■ Task description:
Below are the entries. Transcribe exactly the lines from the one with "Theorem server_assigns_opposite (test" through the one with "Z.to_nat repeat Z.sub].", ends included, and leave out all others.

■ Saved entries:
.....

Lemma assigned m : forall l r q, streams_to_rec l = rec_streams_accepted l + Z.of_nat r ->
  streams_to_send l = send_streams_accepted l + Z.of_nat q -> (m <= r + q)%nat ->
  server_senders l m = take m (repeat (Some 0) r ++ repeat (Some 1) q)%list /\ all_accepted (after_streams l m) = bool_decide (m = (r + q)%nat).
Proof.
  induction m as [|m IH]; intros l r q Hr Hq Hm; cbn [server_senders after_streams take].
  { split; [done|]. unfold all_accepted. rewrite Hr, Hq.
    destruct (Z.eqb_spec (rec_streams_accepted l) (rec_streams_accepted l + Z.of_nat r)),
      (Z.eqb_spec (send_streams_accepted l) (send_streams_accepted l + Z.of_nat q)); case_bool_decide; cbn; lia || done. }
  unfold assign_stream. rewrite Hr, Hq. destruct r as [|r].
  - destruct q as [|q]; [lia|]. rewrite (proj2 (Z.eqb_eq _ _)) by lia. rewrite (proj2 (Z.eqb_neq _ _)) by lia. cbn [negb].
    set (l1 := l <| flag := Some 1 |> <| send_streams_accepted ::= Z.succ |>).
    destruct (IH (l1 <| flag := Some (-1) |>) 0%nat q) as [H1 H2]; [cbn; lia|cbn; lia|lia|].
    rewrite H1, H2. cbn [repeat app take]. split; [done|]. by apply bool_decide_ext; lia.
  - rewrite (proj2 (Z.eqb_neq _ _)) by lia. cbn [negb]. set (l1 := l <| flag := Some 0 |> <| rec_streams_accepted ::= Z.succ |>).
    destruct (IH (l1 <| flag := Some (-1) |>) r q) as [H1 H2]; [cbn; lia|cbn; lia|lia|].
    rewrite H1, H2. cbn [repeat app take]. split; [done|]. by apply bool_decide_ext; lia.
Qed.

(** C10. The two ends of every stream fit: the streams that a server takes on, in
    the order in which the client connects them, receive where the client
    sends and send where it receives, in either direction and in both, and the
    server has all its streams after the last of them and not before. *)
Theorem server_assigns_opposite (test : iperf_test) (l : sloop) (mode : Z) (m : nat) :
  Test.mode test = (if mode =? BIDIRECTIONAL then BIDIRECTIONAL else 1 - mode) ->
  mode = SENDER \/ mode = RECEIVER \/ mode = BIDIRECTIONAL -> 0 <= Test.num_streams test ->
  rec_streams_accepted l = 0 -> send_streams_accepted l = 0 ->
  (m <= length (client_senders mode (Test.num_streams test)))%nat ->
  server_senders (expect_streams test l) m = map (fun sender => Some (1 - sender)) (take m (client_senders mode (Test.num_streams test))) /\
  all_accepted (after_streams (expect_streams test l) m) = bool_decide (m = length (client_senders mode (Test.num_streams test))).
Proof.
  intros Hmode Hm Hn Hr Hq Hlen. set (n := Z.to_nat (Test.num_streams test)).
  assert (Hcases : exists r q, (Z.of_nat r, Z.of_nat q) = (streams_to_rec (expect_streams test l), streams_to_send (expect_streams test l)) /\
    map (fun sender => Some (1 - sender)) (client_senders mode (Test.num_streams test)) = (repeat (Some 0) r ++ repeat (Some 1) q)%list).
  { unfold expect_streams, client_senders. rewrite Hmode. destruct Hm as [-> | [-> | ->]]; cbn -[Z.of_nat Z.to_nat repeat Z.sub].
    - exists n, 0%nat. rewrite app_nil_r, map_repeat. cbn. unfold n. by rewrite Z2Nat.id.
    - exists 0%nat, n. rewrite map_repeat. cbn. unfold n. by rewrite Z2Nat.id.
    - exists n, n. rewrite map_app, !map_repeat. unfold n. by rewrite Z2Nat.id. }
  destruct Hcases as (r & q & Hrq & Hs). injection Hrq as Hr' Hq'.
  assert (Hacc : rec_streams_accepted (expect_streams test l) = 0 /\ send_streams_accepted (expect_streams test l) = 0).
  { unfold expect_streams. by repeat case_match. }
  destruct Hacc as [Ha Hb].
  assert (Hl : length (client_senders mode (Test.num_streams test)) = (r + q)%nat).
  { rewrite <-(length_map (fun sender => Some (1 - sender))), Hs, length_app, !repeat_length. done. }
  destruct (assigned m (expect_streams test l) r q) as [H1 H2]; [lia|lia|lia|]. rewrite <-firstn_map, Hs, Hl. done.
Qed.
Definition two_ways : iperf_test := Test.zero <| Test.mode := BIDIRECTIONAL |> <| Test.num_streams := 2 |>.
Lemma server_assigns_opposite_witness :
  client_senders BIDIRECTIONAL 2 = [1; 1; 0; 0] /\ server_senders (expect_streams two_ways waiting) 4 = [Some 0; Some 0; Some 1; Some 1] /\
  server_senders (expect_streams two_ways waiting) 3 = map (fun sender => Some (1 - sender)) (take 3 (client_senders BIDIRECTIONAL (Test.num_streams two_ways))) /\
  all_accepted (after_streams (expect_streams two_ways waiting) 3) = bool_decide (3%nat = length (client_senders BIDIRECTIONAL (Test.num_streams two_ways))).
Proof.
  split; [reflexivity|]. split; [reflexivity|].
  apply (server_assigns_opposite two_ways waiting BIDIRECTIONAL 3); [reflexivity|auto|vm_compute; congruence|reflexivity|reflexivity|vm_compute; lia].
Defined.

.....

■ Answer space:
Theorem server_assigns_opposite (test : iperf_test) (l : sloop) (mode : Z) (m : nat) :
  Test.mode test = (if mode =? BIDIRECTIONAL then BIDIRECTIONAL else 1 - mode) ->
  mode = SENDER \/ mode = RECEIVER \/ mode = BIDIRECTIONAL -> 0 <= Test.num_streams test ->
  rec_streams_accepted l = 0 -> send_streams_accepted l = 0 ->
  (m <= length (client_senders mode (Test.num_streams test)))%nat ->
  server_senders (expect_streams test l) m = map (fun sender => Some (1 - sender)) (take m (client_senders mode (Test.num_streams test))) /\
  all_accepted (after_streams (expect_streams test l) m) = bool_decide (m = length (client_senders mode (Test.num_streams test))).
Proof.
  intros Hmode Hm Hn Hr Hq Hlen. set (n := Z.to_nat (Test.num_streams test)).
  assert (Hcases : exists r q, (Z.of_nat r, Z.of_nat q) = (streams_to_rec (expect_streams test l), streams_to_send (expect_streams test l)) /\
    map (fun sender => Some (1 - sender)) (client_senders mode (Test.num_streams test)) = (repeat (Some 0) r ++ repeat (Some 1) q)%list).
  { unfold expect_streams, client_senders. rewrite Hmode. destruct Hm as [-> | [-> | ->]]; cbn -[Z.of_nat Z.to_nat repeat Z.sub].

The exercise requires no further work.